Pop Alert: Last Man Standing
October 20, 2011, By Craig J. Heimbuch 0 comments
I grew up on Tim Allen. When I was a kid, I had a VHS of one of his comedy specials elictely taped from HBO beneath the unaware but watchful eyes of my parents. It was one of the valuable lessons I learned early on: be the only one who knows how to set the VCR and you can get away with a lot. Then there were the movies—"The Santa Clause," "Toy Story," "Galaxy Quest"—I loved some of those. And it's impossible to bring the man up without mentioning "Home Improvement." That was the show that cemented his place in the American pop culture canon. Tim Taylor, the man, the husband, the dad, the guy's guy with a good heart and skewed world view.

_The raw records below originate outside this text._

(** * SQLQueryBuilder: a shallow embedding of SQLQueryBuilder.cpp

    The class [SQLQueryBuilder] accumulates the pieces of a SELECT
    statement through fluent member functions and renders them with
    [Build].  Strings are [string] (a [std::string] is a byte sequence),
    [std::vector<std::string>] is [list string], [int] is [Z] (no
    arithmetic is ever done on the two [int] fields, so no wrap-around
    arises), [std::unordered_map] is [gmap] and [std::unordered_set] is
    [gset].  The iteration order of the unordered map is left open: [Build]
    takes it as a parameter, and the properties hold for every order.  The
    map is kept by its content only; the order a library gives to a map
    depends on how it was filled, so nothing is concluded here about the
    relative order of two maps filled by different [SetValue] histories. *)

From stdpp Require Import gmap strings list fin_maps pretty.

Open Scope Z_scope.

(** ** std::string operations used by the class *)

(** [std::string::empty] and [std::vector::empty]. *)
Definition empty_string (s : string) : bool :=
  match s with "" => true | String _ _ => false end.

Definition empty_vector {A} (v : list A) : bool :=
  match v with [] => true | _ :: _ => false end.

(** The characters [0, n) of a string, and the characters from [n] on. *)
Fixpoint string_take (n : nat) (s : string) : string :=
  match n, s with
  | S n', String c s' => String c (string_take n' s')
  | _, _ => ""
  end.

Fixpoint string_drop (n : nat) (s : string) : string :=
  match n, s with
  | S n', String _ s' => string_drop n' s'
  | _, _ => s
  end.

(** [this.find(str)]: the lowest position at which [str] occurs in [this];
    [None] stands for [std::string::npos].  The empty string is found at
    position 0 of every string. *)
Fixpoint find (this str : string) : option nat :=
  if String.prefix str this then Some 0%nat
  else match this with
       | "" => None
       | String _ rest => S <$> find rest str
       end.

(** [this.replace(pos, len, str)]: the characters [pos, pos+len) (clipped
    to the end of the string) are replaced by [str].  The library throws
    [std::out_of_range] when [pos > size()]; [Build] only calls it with a
    position returned by [find] (see [find_bound]). *)
Definition replace (this : string) (pos len : nat) (str : string) : string :=
  string_take pos this +:+ str +:+ string_drop (pos + len) this.

(** ** Output streams

    [std::ostringstream] is the text written so far; [os << v] appends the
    textual form of [v].  The class streams strings and [int]s. *)
Definition ostringstream := string.

Class Streamable (T : Type) := stream_text : T → string.
#[global] Instance Streamable_string : Streamable string := λ s, s.
#[global] Instance Streamable_int : Streamable Z := λ n, pretty n.

Definition stream_put `{Streamable T} (os : ostringstream) (v : T) : ostringstream :=
  os +:+ stream_text v.
Notation "os << v" := (stream_put os v) (at level 50, left associativity).

(** ** The class *)

Inductive DatabaseType := Oracle | MariaDB.

#[global] Instance DatabaseType_eq_dec : EqDecision DatabaseType.
Proof. solve_decision. Defined.

Record SQLQueryBuilder := mkSQLQueryBuilder {
  dbType : DatabaseType;
  selectFields : list string;
  tableName : string;
  whereConditions : list string;
  joins : list string;
  orderBy : string;
  indexClause : string;
  is_distinct : bool;
  limit : Z;
  offset : Z;
  values : gmap string string;
  reservedKeywords : gset string;
}.

(** Assignment to one data member. *)
Definition set_selectFields (v : list string) (b : SQLQueryBuilder) :=
  mkSQLQueryBuilder (dbType b) v (tableName b) (whereConditions b) (joins b)
    (orderBy b) (indexClause b) (is_distinct b) (limit b) (offset b) (values b)
    (reservedKeywords b).
Definition set_tableName (v : string) (b : SQLQueryBuilder) :=
  mkSQLQueryBuilder (dbType b) (selectFields b) v (whereConditions b) (joins b)
    (orderBy b) (indexClause b) (is_distinct b) (limit b) (offset b) (values b)
    (reservedKeywords b).
Definition set_whereConditions (v : list string) (b : SQLQueryBuilder) :=
  mkSQLQueryBuilder (dbType b) (selectFields b) (tableName b) v (joins b)
    (orderBy b) (indexClause b) (is_distinct b) (limit b) (offset b) (values b)
    (reservedKeywords b).
Definition set_joins (v : list string) (b : SQLQueryBuilder) :=
  mkSQLQueryBuilder (dbType b) (selectFields b) (tableName b) (whereConditions b) v
    (orderBy b) (indexClause b) (is_distinct b) (limit b) (offset b) (values b)
    (reservedKeywords b).
Definition set_orderBy (v : string) (b : SQLQueryBuilder) :=
  mkSQLQueryBuilder (dbType b) (selectFields b) (tableName b) (whereConditions b)
    (joins b) v (indexClause b) (is_distinct b) (limit b) (offset b) (values b)
    (reservedKeywords b).
Definition set_indexClause (v : string) (b : SQLQueryBuilder) :=
  mkSQLQueryBuilder (dbType b) (selectFields b) (tableName b) (whereConditions b)
    (joins b) (orderBy b) v (is_distinct b) (limit b) (offset b) (values b)
    (reservedKeywords b).
Definition set_is_distinct (v : bool) (b : SQLQueryBuilder) :=
  mkSQLQueryBuilder (dbType b) (selectFields b) (tableName b) (whereConditions b)
    (joins b) (orderBy b) (indexClause b) v (limit b) (offset b) (values b)
    (reservedKeywords b).
Definition set_limit (v : Z) (b : SQLQueryBuilder) :=
  mkSQLQueryBuilder (dbType b) (selectFields b) (tableName b) (whereConditions b)
    (joins b) (orderBy b) (indexClause b) (is_distinct b) v (offset b) (values b)
    (reservedKeywords b).
Definition set_offset (v : Z) (b : SQLQueryBuilder) :=
  mkSQLQueryBuilder (dbType b) (selectFields b) (tableName b) (whereConditions b)
    (joins b) (orderBy b) (indexClause b) (is_distinct b) (limit b) v (values b)
    (reservedKeywords b).
Definition set_values (v : gmap string string) (b : SQLQueryBuilder) :=
  mkSQLQueryBuilder (dbType b) (selectFields b) (tableName b) (whereConditions b)
    (joins b) (orderBy b) (indexClause b) (is_distinct b) (limit b) (offset b) v
    (reservedKeywords b).
Definition set_reservedKeywords (v : gset string) (b : SQLQueryBuilder) :=
  mkSQLQueryBuilder (dbType b) (selectFields b) (tableName b) (whereConditions b)
    (joins b) (orderBy b) (indexClause b) (is_distinct b) (limit b) (offset b)
    (values b) v.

Whether it was his turn as Buzz Lightyear or his work as Taylor or any number of a dozen other roles, Allen has always had a bit of the old-school man about him. Masculine, tough, though not necessarily bright, he has always been the guy apart, the man who wants to be a man but is often thwarted by the women in his life. That persona always worked because it was done cleverly and had no animace about it. Even his old stand-up, when he was decked out in suspenders and a paisley tie; when he was grunting satisfaction after having rewired the vaccuum cleaner with a car engine; when he was using a hand sander to prewash dishes; when he was underscoring the differences between the sexes, even then it was innocent. He wasn't a crotchedy old man, he was a man's man and had nothing against women. He just wanted to do manly things.
I liked him like that. I understood even if I couldn't identify. Especially now that I'm working on a book about balancing the need to feel masculine with the way the world works today—where old-school masculinity is not only sometimes frowned upon but openly shunned—I like Tim Allen. So, I wanted to like his new show, "Last Man Standing." I liked the premise. A manly man works for a hunting and fishing sporting goods company, quite literally selling the masculine ideal, but has a hard time in a private life dominated by a wife and three daughters. Could be funny, I thought, and had hoped it would be done with the same sense of innocent equilibrium that made "Home Improvement" work so well. Because Tim and Jill, at the end of the day, were a great couple that respected each other enough to listen to the cryptic neighbor, "Wilson," and implement his sage-like wisdom.
But "Last Man Standing" let me down. What could have been a clever and funny commentary on the evolution of the sexes comes off as a bitter and angry diatribe that, at turns, seems to mock modern men and fall back on boring stereotypes and cheap gags. Take this scene for example. Allen has just returned home after a catalog photo shoot in Alaska. He is overrun by the women in his life, their problems and their needs. He goes to the office the next day and, upon, entering says how glad he is to be back by proclaiming "It smells like balls in here." His boss, in the next half-minute, refers to a young employee as a "Jackwang."
I'm as up for a good scat joke as the next guy, but the problem with the show is that it is heavy handed, ham-fistedly forcing its premise down the audience's throats. Allen gripes about his 16-year-old daughter's boyfriend's inability to change a tire and prediliction for manicures. He's not exaggerating. These are built into the script. And then there's the problem of warmth. There isn't any. Allen talks to and about his daughters as if he has just met them. In the brief interactions he has with them, it's like they just met. It feels overtly contrived. And maybe that's the point. Maybe Allen is trying to poke fun at television family relationships and tell the story of masculinity by explaining the extreme ends.